DeepMind World Model Researcher: Is the Transformer Architecture Unimportant? The AGI Bottleneck Lies Elsewhere

Demis Hassabis made a judgment in a CNBC interview at the start of the year: AGI is missing one piece of the puzzle, which might be the world model.

He maintains the prediction of "achieving AGI in 5-10 years." When he founded DeepMind in 2010, he estimated it would be a 20-year task, and now it seems progress is on track. However, he also admits that while Scaling Laws are still effective, the returns are diminishing. "'Diminishing returns' and 'zero returns' are two different things; we are still in the stage where 'very good returns are worth continuing to invest in.'" The key is not whether scaling laws have hit a ceiling, but whether they can take us to AGI alone. Hassabis's judgment is: probably not.

He uses "jagged intelligences" to describe current large models: they perform remarkably well in certain dimensions, but when the questioning method changes, they reveal flaws. True general intelligence should not have such inconsistencies. The key capabilities currently missing in LLMs include: inability to continuously learn new things, inability to truly create original content, and inability to propose new scientific hypotheses.

So, the world model might be that missing piece. Its difference from LLMs lies in the fact that LLMs primarily process text and static content, but the ability to understand causal relationships in the physical world and perform long-term planning is missing. "If you want to explain previously unknown things in the world—this is exactly what scientific theories do—you must have an accurate model of how the world works."

DeepMind has multiple parallel research directions in the world model. Hassabis mentioned Genie (interactive world model), which focuses on generating interactive 3D environments from text or images. The latest Genie 3 can generate interactive worlds in real-time at 720p and 24fps, used for training embodied agents. VEO (video generation model) focuses on high-quality video generation, demonstrating a deep understanding of physics. Genie 3 is built on the physical understanding foundation of VEO 3.

However, Hassabis's interview is from a CEO's perspective, discussing more strategic aspects and fewer technical details. What is the specific mechanism for using world models to train agents? Where are the current bottlenecks? I couldn't find good answers to these questions.
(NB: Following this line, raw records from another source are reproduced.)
(* ===== verification/RandDtree.v ===== *)
(** * inotify/rand_dtree.c: random changes of a directory tree

    The program creates, removes or renames directories below the one of its argument,
    to exercise inotify_dtree.  [slots] is dirList with its dlSize elements, where
    [None] is a pointer that is NULL or has no value yet; getopt() is replaced by the
    options that it returns and the arguments after them. *)

From S2P Require Import Prelude Sys LibErrors GetNum FileIO PosixIpc PosixTools.

Definition DLIM : nat := 60.
Definition PATH_MAX : nat := 4096.
Definition D_INCR : nat := 1000.
Definition MARKER_STRING : list ascii := $"--".

(** strstr() and strrchr(): what comes before the occurrence, and what follows from it
    on or after it. *)
Fixpoint strstr (s pat : list ascii) : option (list ascii * list ascii) :=
  if strncmp_eq s pat (length pat) then Some ([], s)
  else match s with
       | [] => None
       | x :: s' => match strstr s' pat with Some (a, b) => Some (x :: a, b) | None => None end
       end.

Fixpoint strrchr (s : list ascii) (c : ascii) : option (list ascii * list ascii) :=
  match s with
  | [] => None
  | x :: s' =>
      match strrchr s' c with
      | Some (a, b) => Some (x :: a, b)
      | None => if Ascii.eqb x c then Some ([], s') else None
      end
  end.

Definition has_marker (p : list ascii) : bool := match strstr p MARKER_STRING with Some _ => true | None => false end.

(** printf("%04d"). *)
Definition zeros4 (s : list ascii) : list ascii := replicate (4 - length s) "0"%char ++ s.

Record tree := Tree { slots : list (option (list ascii)); dcnt : nat }.
Record rd_opts := RdOpts { rd_usecs : Z; rd_stopFile : option (list ascii); rd_maxops : Z; rd_logfp : option Z }.

Section RandDtree.
Context {T : ErrText}.

Definition traverseTree (t : tree) (pathname : list ascii) (sb : stat) : prog tree :=
  if negb (st_isdir sb) then Ret t
  else
    slots <- (if (length (slots t) <=? dcnt t)%nat then
                let dlSize := (length (slots t) + D_INCR)%nat in
                ok <- sys (Alloc (8 * Z.of_nat dlSize)) ;;
                if (ok : bool) then Ret (slots t ++ replicate D_INCR None) else errExit ENOMEM ($"realloc")
              else Ret (slots t)) ;;
    Ret (Tree (<[dcnt t := Some pathname]> slots) (S (dcnt t))).

(** nftw() calls [traverseTree] for each file it visits. *)
Fixpoint traverseAll (t : tree) (visits : list (list ascii * stat)) : prog tree :=
  match visits with
  | [] => Ret t
  | (p, sb) :: visits => t <- traverseTree t p sb ;; traverseAll t visits
  end.

Definition getDirList (t : tree) (pathname : list ascii) : prog tree :=
  '(visits, r) <- sys (Nftw pathname) ;;
  t <- traverseAll (Tree (slots t) 0) visits ;;
  match r with Err e => errMsg e ($"nftw: " ++ pathname) | Ok _ => Ret tt end ;;;
  Ret t.

Definition logMessage (logfp : option Z) (text : list ascii) : prog unit :=
  match logfp with Some fp => print (Sys.File fp) text | None => Ret tt end.

Definition rdUsage {A} (pname : list ascii) : prog A :=
  usageLines [$"Usage: " ++ pname ++ $" [options] dirpath {c|d|m}" ++ [NL]; $"Perform random operations in the directory tree 'dirpath'";
              $"    c == create directories"; $"    d == delete directories"; $"    m == rename directories" ++ [NL]; $"Options:";
              $"    -l logfile     Record activity in log file"; $"    -m maxops      Do at most 'maxops' operations (default is unlimited)";
              $"    -s usecs       Sleep 'usecs' microseconds between each operation";
              $"    -z stopfile    Immediately stop when the file 'stopfile' is created"].

Fixpoint rdOptions (pname : list ascii) (opts : list (ascii * list ascii)) (o : rd_opts) : prog rd_opts :=
  match opts with
  | [] => Ret o
  | (opt, optarg) :: opts =>
      if Ascii.eqb opt "s" then rdOptions pname opts (RdOpts (atoi optarg) (rd_stopFile o) (rd_maxops o) (rd_logfp o))
      else if Ascii.eqb opt "z" then rdOptions pname opts (RdOpts (rd_usecs o) (Some optarg) (rd_maxops o) (rd_logfp o))
      else if Ascii.eqb opt "m" then rdOptions pname opts (RdOpts (rd_usecs o) (rd_stopFile o) (atoi optarg) (rd_logfp o))
      else if Ascii.eqb opt "l" then
        fp <- sys (Fopen optarg ($"w+")) ;;
        match fp with
        | Err e => errExit e ($"fopen")
        | Ok fp => rdOptions pname opts (RdOpts (rd_usecs o) (rd_stopFile o) (rd_maxops o) (Some fp))
        end
      else rdUsage pname
  end.

(** dirList[random() % dcnt]. *)
Definition pick (t : tree) : prog (list ascii) :=
  if (dcnt t =? 0)%nat then Halt (Undefined "division by zero")
  else
    r <- sys Random ;;
    match slots t !! Z.to_nat (r mod Z.of_nat (dcnt t)) with
    | Some (Some p) => Ret p
    | _ => Halt (Undefined "pointer without value")
    end.

(** mkdir() with the message about its success. *)
Definition makeDir (logfp : option Z) (path : list ascii) : prog unit :=
  r <- sys (Mkdir path 448) ;;
  match r with Ok _ => logMessage logfp ($"mkdir: " ++ path ++ [NL]) | Err _ => Ret tt end.

(** The loop that creates a chain of subdirectories. *)
Fixpoint subdirs (fuel : nat) (logfp : option Z) (path : list ascii) (scnt opcnt : Z) : prog unit :=
  match fuel with
  | O => Halt OutOfFuel
  | S fuel =>
      r <- sys Random ;;
      if r mod 3 <? 2 then
        pid <- sys Getpid ;;
        let text := path ++ $"/" ++ dec (pid mod 100) ++ MARKER_STRING ++ $"scr" ++ dec scnt ++ $"_" ++ dec opcnt in
        if (DLIM <? length text)%nat then Ret tt
        else
          let spath := snprintf PATH_MAX text in
          makeDir logfp spath ;;;
          subdirs fuel logfp (take (PATH_MAX - 1) spath) (scnt + 1) opcnt
      else Ret tt
  end.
Then I came across Danijar Hafner's podcast interview (BuzzRobot channel). He is a Google DeepMind Staff Research Scientist and the author of the Dreamer series. Dreamer is another research direction for DeepMind's world model, with a different focus from Genie/VEO—this will be explained in detail later. Hafner not only does cutting-edge research but also scales models to the scale of cutting-edge video models. His perspective combines theoretical depth and engineering pragmatism.
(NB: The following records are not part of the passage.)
(** What the program does for one event, and what it displays. *)
Definition event_post (n : Z) (x : Z * Z) (h : history) (o : outcome Z) (h' : history) : Prop :=
  let h1 := Ev (Out Stdout (eventLine (fst x) (snd x))) tt :: h in
  stops_failing o \/
  if flag (snd x) EPOLLIN then exists d, strlen d <= MAX_BUF /\ o = Done n /\ h' = Ev (Out Stdout (readLineText d)) tt :: Ev (Read (fst x) MAX_BUF) (Ok d) :: h1
  else if flag (snd x) (Z.lor EPOLLHUP EPOLLERR) then
    o = Done (n - 1) /\ h' = Ev (Close (fst x)) (Ok tt) :: Ev (Out Stdout ($"    closing fd " ++ dec (fst x) ++ [NL])) tt :: h1
  else o = Done n /\ h' = h1.

Lemma wp_handleEvent n x h : wp epoll_env (handleEvent n x) (event_post n x h) h.
Proof.
  destruct x as [fd ev]. unfold handleEvent, event_post. cbn [fst snd]. apply wp_sys_bind. intros [] _. destruct (flag ev EPOLLIN).
  - apply wp_sys_bind. intros [d|e] [Hr _]; [|apply wp_errExit; intros o h' Ho; by left]. cbn in Hr. intros [] _. right. by exists d.
  - destruct (flag ev (Z.lor EPOLLHUP EPOLLERR)); [|by right]. apply wp_sys_bind. intros [] _. apply wp_sys_bind. intros [[]|e] _; [by right|apply wp_errExit; intros o h' Ho; by left].
Qed.

Lemma wp_handleEvents epfd evlist n c w (Q : outcome Z -> history -> Prop) h :
  ep_inv epfd n c w h -> NoDup (fst <$> evlist) -> Forall (fun x => fst x ∈ watched h) evlist -> (forall o h', stops_failing o -> Q o h') ->
  (forall n' c' h', ep_inv epfd n' c' w h' -> n' + Z.of_nat c' = n + Z.of_nat c -> Q (Done n') h') -> wp epoll_env (handleEvents n evlist) Q h.
Proof.
  revert n c h. induction evlist as [|x evlist IH]; intros n c h Hinv Hnd Hall Hfail HQ; cbn [handleEvents]; [by eapply HQ|].
  rewrite fmap_cons in Hnd. apply NoDup_cons in Hnd as [Hx Hnd]. apply Forall_cons in Hall as [Hxw Hall].
  assert (forall k : history, (forall fd, fd <> fst x -> fd ∈ watched h -> fd ∈ watched k) -> Forall (fun y => fst y ∈ watched k) evlist) as Hkeep.
  { intros k Hk. apply Forall_forall. intros y Hy. apply Hk; [|by eapply Forall_forall in Hall]. intros He. apply Hx. rewrite <- He. by apply list_elem_of_fmap_2. }
  apply wp_bind. eapply wp_mono; [|apply wp_handleEvent]. intros o h' [Ho|Ho]; [destruct Ho as [->|[->| ->]]; apply Hfail; unfold stops_failing; auto|].
  destruct (flag (snd x) EPOLLIN).
  { destruct Ho as (d & _ & -> & ->). eapply IH; [apply ep_inv_out; apply (ep_inv_ev (Read (fst x) MAX_BUF) (Ok d)); [by apply ep_inv_out|done..]|done|by apply Hkeep|done|done]. }
  destruct (flag (snd x) (Z.lor EPOLLHUP EPOLLERR)).
  - destruct Ho as [-> ->]. eapply IH; [apply ep_inv_close; [by do 2 apply ep_inv_out|done]|done|apply Hkeep; intros fd Hne Hfd; cbn; set_solver|done|].
    intros n' c' h' Hinv' He. apply (HQ n' c'); [exact Hinv'|lia].
  - destruct Ho as [-> ->]. eapply IH; [by apply ep_inv_out|done|by apply Hkeep|done|done].
Qed.

Lemma wp_epollLoop fuel epfd n c w (Q : outcome unit -> history -> Prop) h :
  ep_inv epfd n c w h -> (forall o h', stops_failing o -> Q o h') ->
  (forall n' c' h', ep_inv epfd n' c' (w + fuel) h' -> 0 < n' -> n' + Z.of_nat c' = n + Z.of_nat c -> Q (Stop OutOfFuel) h') ->
  (forall c' w' h', ep_inv epfd 0 c' w' h' -> Z.of_nat c' = n + Z.of_nat c -> Q (Done tt) h') -> wp epoll_env (epollLoop fuel epfd n) Q h.
Proof.
  revert n c w h. induction fuel as [|fuel IH]; intros n c w h Hinv Hfail Hfuel HQ; cbn [epollLoop]; rewrite Z.gtb_ltb; destruct (Z.ltb_spec 0 n) as [Hn|Hn].
  2, 4: assert (n = 0) as -> by (destruct Hinv as [H0 _]; lia); by eapply HQ.
  { eapply Hfuel; [by rewrite Nat.add_0_r|done|done]. }
  apply wp_sys_bind. intros [] _. apply wp_sys_bind. intros r Hr. pose proof (ep_inv_ev (Epoll_wait epfd MAX_EVENTS) r epfd n c w _ (ep_inv_out Stdout ($"About to epoll_wait()" ++ [NL]) _ _ _ _ _ Hinv) eq_refl eq_refl eq_refl eq_refl) as Hinv1.
  assert (forall n1 c1 h1, ep_inv epfd n1 c1 (1 + w) h1 -> n1 + Z.of_nat c1 = n + Z.of_nat c -> wp epoll_env (epollLoop fuel epfd n1) Q h1) as Hgo.
  { intros n1 c1 h1 Hinv' He. eapply IH; [exact Hinv'|done| |].
    - intros n2 c2 h2 Hi Hp He2. apply (Hfuel n2 c2); [|exact Hp|lia]. by replace (w + S fuel)%nat with (1 + w + fuel)%nat by lia.
    - intros c2 w2 h2 Hi He2. apply (HQ c2 w2); [exact Hi|lia]. }
  destruct r as [evlist|e]; [|destruct (e =? EINTR); [by eapply Hgo|by apply wp_errExit]]. destruct Hr as [_ [Hnd Hall]]. apply wp_sys_bind. intros [] _.
  apply wp_bind. eapply wp_handleEvents; [by apply ep_inv_out|done|exact Hall| |].
  - intros o h' Ho. destruct Ho as [->|[->| ->]]; apply Hfail; unfold stops_failing; auto.
  - intros n' c' h' Hinv' He. by eapply Hgo.
Qed.
End Proofs.

(** C21: epoll_input closes what it has opened.  Whatever the calls return, if the program exits
    successfully then all files of its arguments were opened, each was closed exactly once,
    and only the epoll instance is still open; it goes on as long as a file is open, for as
    many rounds as epoll_wait() returns.  For each event it reads at most 1000 bytes from
    the descriptor and displays them if there is input, and closes the descriptor only if
    there is none and the other side has hung up or failed. *)
Theorem epoll_input_closes {T : ErrText} fuel argv :
  wp epoll_env (epoll_input_main fuel argv) (fun o h =>
    stops_failing o \/
    exists epfd n c w, ep_inv epfd n c w h /\ n + Z.of_nat c = Z.of_nat (length argv) - 1 /\
      (o = Stop (Exit EXIT_SUCCESS) /\ n = 0 /\ open_fds h = {[epfd]} \/ o = Stop OutOfFuel /\ 0 < n /\ w = fuel)) [] /\
  (forall n x h, wp epoll_env (handleEvent n x) (event_post n x h) h).
Proof.
  split; [|intros n x h; apply wp_handleEvent]. unfold epoll_input_main. destruct (Nat.ltb_spec (length argv) 2) as [|Hlen]; cbn [orb]; [apply wp_usageErr; intros; by left|].
  destruct (is_help argv); [apply wp_usageErr; intros; by left|]. apply wp_sys_bind. intros [epfd|e] _; [|apply wp_errExit; intros; by left].
  apply wp_bind. eapply (wp_openInputs epfd _ 0 0).
  - unfold ep_inv. cbn. rewrite size_empty. split_and!; set_solver.
  - intros o h' Ho. destruct Ho as [->|[->| ->]]; left; unfold stops_failing; auto.
  - intros h Hinv. rewrite length_drop in Hinv. replace (0 + Z.of_nat (length argv - 1)) with (Z.of_nat (length argv) - 1) in Hinv by lia.
    apply wp_bind. eapply wp_epollLoop; [exact Hinv| | |].
    + intros o h' Ho. destruct Ho as [->|[->| ->]]; left; unfold stops_failing; auto.
    + intros n c h' Hi Hp He. right. exists epfd, n, c, fuel. split; [exact Hi|]. split; [lia|]. by right.
    + intros c w h' Hi He. intros [] _. right. exists epfd, 0, c, w. pose proof (ep_inv_out Stdout ($"All file descriptors closed; bye" ++ [NL]) _ _ _ _ _ Hi) as Hi'. split; [exact Hi'|].
      split; [lia|]. left. split; [done|]. split; [done|]. destruct Hi' as (H1 & H2 & _). rewrite H2. assert (watched (Ev (Out Stdout ($"All file descriptors closed; bye" ++ [NL])) tt :: h') ≡ ∅) as H0 by (apply size_empty_inv; lia). set_solver.
Qed.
Speaking of which, it's quite risky for researchers in AI labs to publicly discuss internal progress. xAI researcher Sulaiman Khan Ghori did a podcast last week, discussing many internal details: the company's flat structure, daily adjustments to models on the "Macrohard" project, plans to use idle Tesla vehicles as "human simulator" agents, and scaling to a million such AI workers. The podcast went live on January 15th, and he resigned on Monday, changing his personal profile to "MACROHARD @xAI prev." The outside world speculates he was asked to leave for leaking too much information.
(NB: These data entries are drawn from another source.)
(* ===== verification/Launchers.v ===== *)
(** * Programs that change namespaces or credentials and execute a command

    namespaces/unshare.c, ns_exec.c, ns_run.c, ns_exec_map.c, ns_child_exec.c,
    cred_launcher.c and cap/cap_launcher.c.  getopt() is replaced by the options that it returns, [opts], and
    the arguments after them, [args]; an option that getopt() does not know is '?'.
    [acts] lists the changes that a process has made to itself, in order. *)

From S2P Require Import Prelude Sys LibErrors GetNum ProcExec FileIO PosixIpc PosixTools Userns.

Section Launchers.
Context {T : ErrText}.

(** execvp(argv[0], argv), which returns only to fail; without arguments there is no
    argv[0]. *)
Definition execArgs (args : list (list ascii)) (fails : Z -> prog unit) : prog unit :=
  match args with
  | [] => Halt (Undefined "null pointer")
  | cmd :: _ => e <- execvp cmd args ;; fails e
  end.

(** ** unshare.c *)

Definition unshareUsage {A} (pname : list ascii) : prog A :=
  usageLines [$"Usage: " ++ pname ++ $" [options] cmd [arg...]"; $"Options can be:";
              $"    -f   fork() before executing cmd (useful when unsharing PID namespace)";
              $"    -C   unshare cgroup namespace"; $"    -i   unshare IPC namespace"; $"    -m   unshare mount namespace";
              $"    -n   unshare network namespace"; $"    -p   unshare PID namespace"; $"    -u   unshare UTS namespace"; $"    -U   unshare user namespace"].

(** The loop over the options of unshare and ns_child_exec, where [extra] is the option
    that is not a namespace. *)
Fixpoint nsOptions (extra : ascii) (usage : prog (Z * bool)) (opts : list (ascii * list ascii)) (flags : Z) (chosen : bool) : prog (Z * bool) :=
  match opts with
  | [] => Ret (flags, chosen)
  | (opt, _) :: opts =>
      let add f := nsOptions extra usage opts (Z.lor flags f) chosen in
      if Ascii.eqb opt extra then nsOptions extra usage opts flags true
      else if Ascii.eqb opt "C" then add CLONE_NEWCGROUP
      else if Ascii.eqb opt "i" then add CLONE_NEWIPC
      else if Ascii.eqb opt "m" then add CLONE_NEWNS
      else if Ascii.eqb opt "n" then add CLONE_NEWNET
      else if Ascii.eqb opt "p" then add CLONE_NEWPID
      else if Ascii.eqb opt "u" then add CLONE_NEWUTS
      else if Ascii.eqb opt "U" then add CLONE_NEWUSER
      else usage
  end.

(** if (fork()): the error -1 takes the same branch as the parent. *)
Definition unshare_main (argv0 : list ascii) (opts : list (ascii * list ascii)) (args : list (list ascii)) : prog unit :=
  '(flags, do_fork) <- nsOptions "f" (unshareUsage argv0) opts 0 false ;;
  if (length args =? 0)%nat then unshareUsage argv0
  else
    u <- sys (Unshare flags) ;;
    match u with
    | Err e => perrorExit e ($"unshare")
    | Ok _ =>
        (if (do_fork : bool) then
           f <- sys Fork ;;
           if match f with Ok pid => negb (pid =? 0) | Err _ => true end
           then sys (Waitpid (-1) 0) ;;; Halt (Exit EXIT_SUCCESS)
           else Ret tt
         else Ret tt) ;;;
        execArgs args (fun e => perrorExit e ($"execvp"))
    end.

(** ** ns_exec.c *)

(** open() and setns(), as in ns_exec and ns_run. *)
Definition joinNs (path : list ascii) : prog unit :=
  f <- sys (Open path O_RDONLY 0) ;;
  match f with
  | Err e => perrorExit e ($"open")
  | Ok fd =>
      s <- sys (Setns fd 0) ;;
      match s with Err e => perrorExit e ($"setns") | Ok _ => Ret tt end
  end.

Definition ns_exec_main (argv : list (list ascii)) : prog unit :=
  if (length argv <? 3)%nat then
    print Stderr (argv_nth argv 0 ++ $" /proc/PID/ns/FILE cmd [arg...]" ++ [NL]) ;;; Halt (Exit EXIT_FAILURE)
  else joinNs (argv_nth argv 1) ;;; execArgs (drop 2 argv) (fun e => perrorExit e ($"execvp")).

(** ** ns_run.c *)

Definition nsRunUsage {A} (pname : list ascii) : prog A :=
  usageLines [$"Usage: " ++ pname ++ $" [-f] [-n /proc/PID/ns/FILE] cmd [arg...]";
              "009"%char :: $"-f     Execute command in child process"; "009"%char :: $"-n     Join specified namespace"].

Fixpoint nsRunOptions (pname : list ascii) (opts : list (ascii * list ascii)) (do_fork : bool) : prog bool :=
  match opts with
  | [] => Ret do_fork
  | (opt, optarg) :: opts =>
      if Ascii.eqb opt "n" then joinNs optarg ;;; nsRunOptions pname opts do_fork
      else if Ascii.eqb opt "f" then nsRunOptions pname opts true
      else nsRunUsage pname
  end.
In contrast, Google is much more open. Hafner discussed many DeepMind world model progress in the podcast, including some unpublished scaling experiment results.

World Model: Learning in Imagination

First, let's clarify the concept.

The core idea of the world model is: instead of letting a robot fall ten thousand times in the real world to learn to walk (expensive, dangerous, slow), first learn a model that can predict changes in the physical world, then train extensively in this "imagined" world. Falling ten thousand times in imagination costs almost nothing.

This differs from traditional reinforcement learning in that traditional methods let the agent interact directly with the environment through trial and error, with each trial having a cost. The world model's approach is to first learn to predict "what the environment will become if I do X," then have the agent practice extensively in this predicted world, and finally verify in the real environment.

Dreamer's positioning is different from Genie. Genie focuses on "environment generation"—generating diverse interactive 3D environments from text or image prompts, allowing users to navigate and explore inside. Dreamer focuses on "agent training"—using reinforcement learning to train agents to complete specific control tasks within an accurate world model.

The technical differences between the two are obvious. Hafner pointed out in the Dreamer 4 paper that Genie 3 only supports camera actions and a universal "interact" button, while Minecraft requires a complete mouse and keyboard action space. Genie can generate diverse scenarios, but "still has difficulties in learning precise physics of object interactions and game mechanics." Dreamer's advantage is accurate physical prediction—it truly learned to break blocks, use tools, interact with workbenches, and other game mechanisms—as well as real-time inference on a single GPU.

This is why Hafner's research is closely related to video prediction. Video prediction is essentially learning a world model. If a model can accurately predict the next frame of a video, it "understands" the operating laws of that part of the physical world to some extent. To predict how an object moves, you must know its mass, friction, what the other side looks like (because it might rotate), how objects interact with each other, and how humans interact with objects. All this information can be extracted from video prediction.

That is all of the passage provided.